INTRODUCTION
Maternal mortality (MM) is a healthcare problem which also serves as a measure of the health status in a community. In the world, the maternal mortality ratio (MMR) has dropped from 385 deaths for every 100,000 live births (1990) to 216 for every 100, 000 live births 1; in developing countries, this ratio is 239, while it is 12 for every 100,000 live births in developed countries 2. In Perú, MMR dropped from 298 deaths for every 100,000 live births in 1990, to 68 for every 100,000 in 2015 3, pointing to some degree of improvement in maternal mortality; nonetheless, the MMR continues to be high when compared to maternal mortality reported in developed countries 4.
The fifth Millenium Development Goal referred to maternal health and established the goal of reducing maternal mortality by three-fourths between 1990 and 2015, a goal that was met 5. The majority of these deaths are due to preventable complications.

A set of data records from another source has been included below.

(* ===== verification/Mm.v ===== *)
(** The reference counts of address spaces (fork.c): [mm_users] counts the
    tasks that run in the address space, [mm_count] the references to the
    structure itself, of which all users together hold one and every kernel
    thread that borrows the address space lazily holds another. *)
From S2P Require Import Prelude Headers Kernel.

(** include/linux/sched/mm.h *)
Definition mmgrab (mm : Z) : K unit := upd! mm ⇝ mm_count := fun c => c + 1.
Definition mmget (mm : Z) : K unit := upd! mm ⇝ mm_users := fun c => c + 1.

(** The debugging checks of check_mm() concern counters that are not modelled. *)
Definition __mmdrop (mm : Z) : K unit :=
  init_mm ← gets m_init_mm;
  if mm =? init_mm then stuck BUG
  else
    current ← gets m_current;
    t ← deref (R := task_struct) current;
    when (mm =? ts_mm t) (emit "WARN_ON_ONCE" [mm]) ;;
    when (mm =? ts_active_mm t) (emit "WARN_ON_ONCE" [mm]) ;;
    emit "mm_free_pgd" [mm] ;;
    emit "destroy_context" [mm] ;;
    emit "mmu_notifier_subscriptions_destroy" [mm] ;;
    emit "check_mm" [mm] ;;
    emit "put_user_ns" [mm] ;;
    free_obj (R := mm_struct) mm.

(** include/linux/sched/mm.h: mmdrop(); mmdrop_sched() is the same without
    CONFIG_PREEMPT_RT. *)
Definition mmdrop (mm : Z) : K unit :=
  upd! mm ⇝ mm_count := (fun c => c - 1) ;;
  c ← mm ⇝ mm_count;
  when (c =? 0) (__mmdrop mm).

Definition mmdrop_async (mm : Z) : K unit :=
  upd! mm ⇝ mm_count := (fun c => c - 1) ;;
  c ← mm ⇝ mm_count;
  when (c =? 0) (emit "schedule_work(mmdrop_async_fn)" [mm]).

Definition __mmput (mm : Z) : K unit :=
  u ← mm ⇝ mm_users;
  if truthy u then stuck BUG
  else
    emit "uprobe_clear_state" [mm] ;;
    emit "exit_aio" [mm] ;;
    emit "ksm_exit" [mm] ;;
    emit "khugepaged_exit" [mm] ;;
    emit "exit_mmap" [mm] ;;
    emit "mm_put_huge_zero_page" [mm] ;;
    emit "set_mm_exe_file" [mm; NULL] ;;
    emit "mmlist_del" [mm] ;;
    emit "module_put" [mm] ;;
    mmdrop mm.

Definition mmput (mm : Z) : K unit :=
  upd! mm ⇝ mm_users := (fun c => c - 1) ;;
  c ← mm ⇝ mm_users;
  when (c =? 0) (__mmput mm).

Definition mmput_async (mm : Z) : K unit :=
  upd! mm ⇝ mm_users := (fun c => c - 1) ;;
  c ← mm ⇝ mm_users;
  when (c =? 0) (emit "schedule_work(mmput_async_fn)" [mm]).
(* ===== verification/Schedule.v ===== *)
(** The main scheduler (core.c): preemption counts, picking the next task, the
    context switch and __schedule(), with the repository's change that gives
    the task switched to its fixed priority; schedule() and the other entry
    points; and the system call my_set_process_priority().

    The handlers describe what a CPU does.  After the register switch the CPU
    runs the incoming task, which resumes in the frame in which it called
    __schedule(); [m_current] is the task the CPU executes.  Interrupts and
    statistics are calls of [emit].  The configuration is CONFIG_SMP,
    CONFIG_DEBUG_PREEMPT and CONFIG_SCHED_DEBUG without CONFIG_SCHED_CORE and
    CONFIG_PREEMPT_RT. *)
From S2P Require Import Prelude Headers Kernel Extern RqClock Uclamp Prio Mm Affinity.

Section Schedule.
Context {H : Headers} {X : Extern}.

(** * Preemption counts *)
Definition preempt_latency_start (val : Z) : K unit :=
  c ← gets m_preempt_count;
  when (c =? val) (emit "trace_preempt_off" [val]).

Definition preempt_count_add (val : Z) : K unit :=
  c ← gets m_preempt_count;
  if c <? 0 then emit "DEBUG_LOCKS_WARN_ON" []
  else
    setg m_preempt_count (c + val) ;;
    when (PREEMPT_MASK - 10 <=? Z.land (c + val) PREEMPT_MASK) (emit "DEBUG_LOCKS_WARN_ON" []) ;;
    preempt_latency_start val.

Definition preempt_latency_stop (val : Z) : K unit :=
  c ← gets m_preempt_count;
  when (c =? val) (emit "trace_preempt_on" [val]).

Definition preempt_count_sub (val : Z) : K unit :=
  c ← gets m_preempt_count;
  if c <? val then emit "DEBUG_LOCKS_WARN_ON" []
  else if ((val <? PREEMPT_MASK) && negb (truthy (Z.land c PREEMPT_MASK)))%bool
  then emit "DEBUG_LOCKS_WARN_ON" []
  else
    preempt_latency_stop val ;;
    setg m_preempt_count (c - val).

(** include/linux/preempt.h *)
Definition preempt_disable : K unit := preempt_count_add 1.
Definition sched_preempt_enable_no_resched : K unit := preempt_count_sub 1.
(** kernel/sched/sched.h: taking the run-queue lock disables preemption. *)
Definition rq_lock : K unit := preempt_count_add 1.
Definition raw_spin_rq_unlock_irq : K unit := preempt_count_sub 1.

There are several social determinants of health 6 associated with maternal mortality (MM), including economic, education, geographic, and cultural factors, as well as the healthcare system in charge of providing care before, during and after childbirth 7. It is reasonable to take into account the importance of access to health services and their quality, as well as their resolution capability for women at risk of MM, in order to ensure recognition of the signs and symptoms of alarm during pregnancy 8.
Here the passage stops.